**WORK TO BE COMPLETED**.
Repeat only the lines below from the one containing "inversion H as [[Hr Hw]]. clear H Hw." through the one containing "fst (_request url_join", inclusive, exactly as written.

[Opening RECORDS FOR PROCESSING section]

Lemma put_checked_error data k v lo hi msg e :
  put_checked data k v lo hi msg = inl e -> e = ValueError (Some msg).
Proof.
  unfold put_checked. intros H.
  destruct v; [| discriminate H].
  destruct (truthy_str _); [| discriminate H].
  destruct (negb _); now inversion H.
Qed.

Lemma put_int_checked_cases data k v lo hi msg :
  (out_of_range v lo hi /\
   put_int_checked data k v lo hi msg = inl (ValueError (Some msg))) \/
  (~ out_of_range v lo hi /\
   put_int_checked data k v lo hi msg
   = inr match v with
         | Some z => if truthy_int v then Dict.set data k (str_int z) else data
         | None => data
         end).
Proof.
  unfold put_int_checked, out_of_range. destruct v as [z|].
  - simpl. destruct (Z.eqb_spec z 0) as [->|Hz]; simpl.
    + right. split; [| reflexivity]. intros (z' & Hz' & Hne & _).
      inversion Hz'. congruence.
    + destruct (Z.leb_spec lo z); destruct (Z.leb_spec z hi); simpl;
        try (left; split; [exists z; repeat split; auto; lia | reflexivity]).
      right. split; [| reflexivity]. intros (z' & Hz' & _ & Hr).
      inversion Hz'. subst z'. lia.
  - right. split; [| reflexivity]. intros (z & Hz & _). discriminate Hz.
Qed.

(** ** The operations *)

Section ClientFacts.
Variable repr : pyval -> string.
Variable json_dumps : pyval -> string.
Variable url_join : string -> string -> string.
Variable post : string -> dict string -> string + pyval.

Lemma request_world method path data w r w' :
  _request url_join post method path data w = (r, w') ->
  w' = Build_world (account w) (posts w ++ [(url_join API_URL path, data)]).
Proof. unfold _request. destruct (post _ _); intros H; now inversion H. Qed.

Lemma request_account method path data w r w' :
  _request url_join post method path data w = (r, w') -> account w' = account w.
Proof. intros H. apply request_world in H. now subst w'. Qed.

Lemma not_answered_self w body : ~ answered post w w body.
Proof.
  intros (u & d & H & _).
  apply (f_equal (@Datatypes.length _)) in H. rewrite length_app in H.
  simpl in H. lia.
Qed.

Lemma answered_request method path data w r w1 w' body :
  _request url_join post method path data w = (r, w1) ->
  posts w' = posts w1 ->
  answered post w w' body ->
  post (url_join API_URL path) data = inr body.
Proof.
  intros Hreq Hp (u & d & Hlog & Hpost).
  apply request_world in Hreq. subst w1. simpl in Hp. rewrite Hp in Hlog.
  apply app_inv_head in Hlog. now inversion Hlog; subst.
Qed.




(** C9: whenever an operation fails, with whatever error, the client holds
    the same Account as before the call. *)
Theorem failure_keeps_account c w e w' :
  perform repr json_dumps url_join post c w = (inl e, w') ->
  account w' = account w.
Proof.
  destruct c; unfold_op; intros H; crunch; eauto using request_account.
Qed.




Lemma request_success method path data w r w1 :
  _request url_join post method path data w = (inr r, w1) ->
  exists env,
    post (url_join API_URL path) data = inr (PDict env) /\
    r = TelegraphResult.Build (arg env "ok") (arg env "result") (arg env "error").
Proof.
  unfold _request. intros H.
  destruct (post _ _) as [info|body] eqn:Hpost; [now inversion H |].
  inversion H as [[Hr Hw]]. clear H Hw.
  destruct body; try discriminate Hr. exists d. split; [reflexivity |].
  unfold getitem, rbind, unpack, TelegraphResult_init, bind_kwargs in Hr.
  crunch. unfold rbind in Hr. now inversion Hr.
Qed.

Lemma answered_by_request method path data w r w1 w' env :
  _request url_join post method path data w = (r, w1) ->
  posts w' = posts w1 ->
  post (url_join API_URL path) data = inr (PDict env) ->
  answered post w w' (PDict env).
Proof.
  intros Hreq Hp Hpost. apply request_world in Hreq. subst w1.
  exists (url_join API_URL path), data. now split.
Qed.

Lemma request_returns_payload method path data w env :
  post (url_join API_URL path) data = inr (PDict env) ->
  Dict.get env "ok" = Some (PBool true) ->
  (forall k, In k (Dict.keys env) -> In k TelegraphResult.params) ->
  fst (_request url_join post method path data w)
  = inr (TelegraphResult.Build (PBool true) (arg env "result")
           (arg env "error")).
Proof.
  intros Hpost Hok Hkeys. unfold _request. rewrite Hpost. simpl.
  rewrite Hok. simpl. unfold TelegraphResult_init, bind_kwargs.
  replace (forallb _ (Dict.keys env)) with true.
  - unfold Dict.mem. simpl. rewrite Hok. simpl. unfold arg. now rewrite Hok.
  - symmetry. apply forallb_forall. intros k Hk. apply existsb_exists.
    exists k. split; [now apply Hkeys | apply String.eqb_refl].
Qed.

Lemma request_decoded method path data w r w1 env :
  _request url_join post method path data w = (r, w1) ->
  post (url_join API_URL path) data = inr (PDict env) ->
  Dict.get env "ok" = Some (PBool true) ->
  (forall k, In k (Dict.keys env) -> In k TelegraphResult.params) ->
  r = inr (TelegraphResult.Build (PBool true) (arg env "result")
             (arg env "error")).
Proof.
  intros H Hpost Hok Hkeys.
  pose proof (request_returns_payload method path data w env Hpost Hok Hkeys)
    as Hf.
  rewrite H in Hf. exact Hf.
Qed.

[Closing RECORDS FOR PROCESSING section]

**EXERCISE SOLUTION**.
  inversion H as [[Hr Hw]]. clear H Hw.
  destruct body; try discriminate Hr. exists d. split; [reflexivity |].
  unfold getitem, rbind, unpack, TelegraphResult_init, bind_kwargs in Hr.
  crunch. unfold rbind in Hr. now inversion Hr.
Qed.

Lemma answered_by_request method path data w r w1 w' env :
  _request url_join post method path data w = (r, w1) ->
  posts w' = posts w1 ->
  post (url_join API_URL path) data = inr (PDict env) ->
  answered post w w' (PDict env).
Proof.
  intros Hreq Hp Hpost. apply request_world in Hreq. subst w1.
  exists (url_join API_URL path), data. now split.
Qed.

Lemma request_returns_payload method path data w env :
  post (url_join API_URL path) data = inr (PDict env) ->
  Dict.get env "ok" = Some (PBool true) ->
  (forall k, In k (Dict.keys env) -> In k TelegraphResult.params) ->
  fst (_request url_join post method path data w)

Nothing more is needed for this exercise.